I open up my backpack and pull out the other notes from the pocket in the side. Except for the one I sent over the cliff, I kept them. I’m not sure why, as evidence or something.

“It’s Trip’s handwriting.” I swallow hard. “I’d know it anywhere.”

They examine them one by one. Pointing out things I hadn’t noticed before. The notes all look like they were cut out from a bigger piece of paper. The words were written first in black or blue ink and then traced over with red marker. One was cut out just around the words and glued on to another piece of paper. Why didn’t I look at them closer?

“Let’s see. Who would have a bunch of notes with Trip’s handwriting on them?” Blake scratches his head for emphasis.

I’m thinking Mr. Phillips, or maybe Trip’s mom, but Andrew comes up with a different answer. “Hannah.”

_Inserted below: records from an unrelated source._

Lemma h1_facts : head_n h1 = Z.of_nat (length B) /\ head_blocks h1 = B.
Proof. unfold h1. rewrite head_view. split; [apply head_with_n|apply head_with_blocks]; done || apply small_B. Qed.

Lemma h1_length : length h1 = 512%nat.
Proof. unfold h1. rewrite head_view. unfold head_with. by rewrite length_put_head, length_put32. Qed.

Lemma empty_head d : head_n d = 0 -> head_blocks d = [].
Proof. intros E. unfold head_blocks. by rewrite E. Qed.

Lemma h2_empty : head_n (head_with h1 []) = 0.
Proof. rewrite head_with_n; [done|apply h1_length|]. split; [unfold LOGSIZE; simpl; lia|by constructor]. Qed.

(** The writes are to the disk, and to blocks of three kinds. *)
Lemma W_in : Forall (fun w => 0 <= w.1 < Z.of_nat (length (bs_disk s))) W.
Proof.
  destruct (slot_facts g s B Hok) as (Hd & _ & _). pose proof st_range as Hst.
  unfold W, commit_writes. fold v. rewrite !Forall_app, !Forall_cons. simpl. split; [|split; [split; [apply Hst|constructor]|split; [|split; [apply Hst|constructor]]]].
  - apply Forall_forall. intros [x d] (t & Ht & -> & _)%elem_log_writes. by apply Hd.
  - apply Forall_forall. intros [x d] (b & [= -> ->] & Hb)%list_elem_of_fmap. by apply (lo_home g s B Hok).
Qed.

Lemma nth_replay P x : P `prefix_of` W -> 0 <= x -> nth (Z.to_nat x) (replay P (bs_disk s)) [] = vreplay P (disk_at s) x.
Proof.
  intros [R E] Hx. apply replay_nth; [done|]. pose proof W_in as HW. rewrite E in HW. by apply Forall_app in HW as [? _].
Qed.

Lemma data_not_slot x : data_block g s x -> x ∉ LW.*1.
Proof.
  intros [_ Hx]. unfold LW. rewrite fst_log_writes. apply not_in_map. intros t Ht. destruct Hok. unfold slot. lia.
Qed.
Lemma data_not_start x : data_block g s x -> x <> st.
Proof. intros [_ Hx]. destruct Hok. unfold st. lia. Qed.

(** Where the crash may be: in the log, after the header, or after everything. *)
Lemma prefix_cases P : P `prefix_of` W ->
  (P `prefix_of` LW /\ (length P <= length B)%nat) \/
  (exists N, N `prefix_of` NB /\ P = LW ++ [(st, h1)] ++ N /\ (length B < length P)%nat) \/ (P = W /\ (length B < length P)%nat).
Proof.
  assert (length LW = length B) as El by (unfold LW, log_writes; by rewrite length_map, length_seq).
  intros HP. rewrite W_eq in HP.
  apply prefix_app_cases in HP as [HP|(P1 & -> & HP)].
  { left. split; [done|]. rewrite <- El. by apply prefix_length. }
  destruct P1 as [|a P1].
  { left. rewrite app_nil_r. split; [done|]. lia. }
  apply prefix_cons_inv_1 in HP as Ea. apply prefix_cons_inv_2 in HP. subst a. right.
  assert (length B < length (LW ++ (st, h1) :: P1))%nat by (rewrite length_app; simpl; lia).
  apply prefix_app_cases in HP as [HP|(P2 & -> & HP)]; [left; by exists P1|].
  destruct P2 as [|a P2]; [left; exists NB; rewrite app_nil_r in *; done|].
  apply prefix_cons_inv_1 in HP as Ea. apply prefix_cons_inv_2 in HP. apply prefix_nil_inv in HP. subst a P2. right. by rewrite W_eq.
Qed.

“Hannah?” I gasp and then feel stupid. Of course Hannah. I remember the box I threw into the ocean. Every card, every flower, every scrap of paper Trip ever gave me. I saved them all. Hannah must have done the same thing.

Blake shakes his head. “That twisted little b—”

“—you have to tell someone,” Andrew says.

“I can’t.” I look down at my hands. The tigereye appeared there almost without me knowing it. “I mean, it’s not worth it.” Not worth bringing the accident back into the forefront of everyone’s minds. “Now that I know where the notes are coming from, I can just ignore them, right?”

“You should tell,” Andrew insists.

“No, Allie’s right. It’s not worth it. Telling the principal something like this would just bring up a bunch of trouble for
her. We can take care of Hannah George.” Blake’s face is hard and angry, like when he got back from Reno. His expression scares me. I glance at his pocket, wondering if he has the knife on him now.

“No. Just forget it. She’s looking for attention or whatever. We don’t have to give it to her.” I try to force a laugh, like all of this is a big joke.

“I still say we should—” Andrew looks from Blake to me, but I know he won’t tell if we decide not to.

“Allie’s right. It’s better to forget it.” Blake crumples up the notes, walks to the corner of the room, and pushes them deep in the garbage can. The bell rings and Blake gathers up his books. “See you after school, Allie.” His voice is forced casual.

Andrew glances at the garbage can with its buried evidence and then gives me a long look before he leaves the library.

“You have to tell someone.”

I close my eyes and know I’ve heard him say that before.

Chapter
26

“Do you think your grandma will need me after Christmas is over?” The thought has been nibbling at me so long that I break the usual comfortable silence between Blake and me.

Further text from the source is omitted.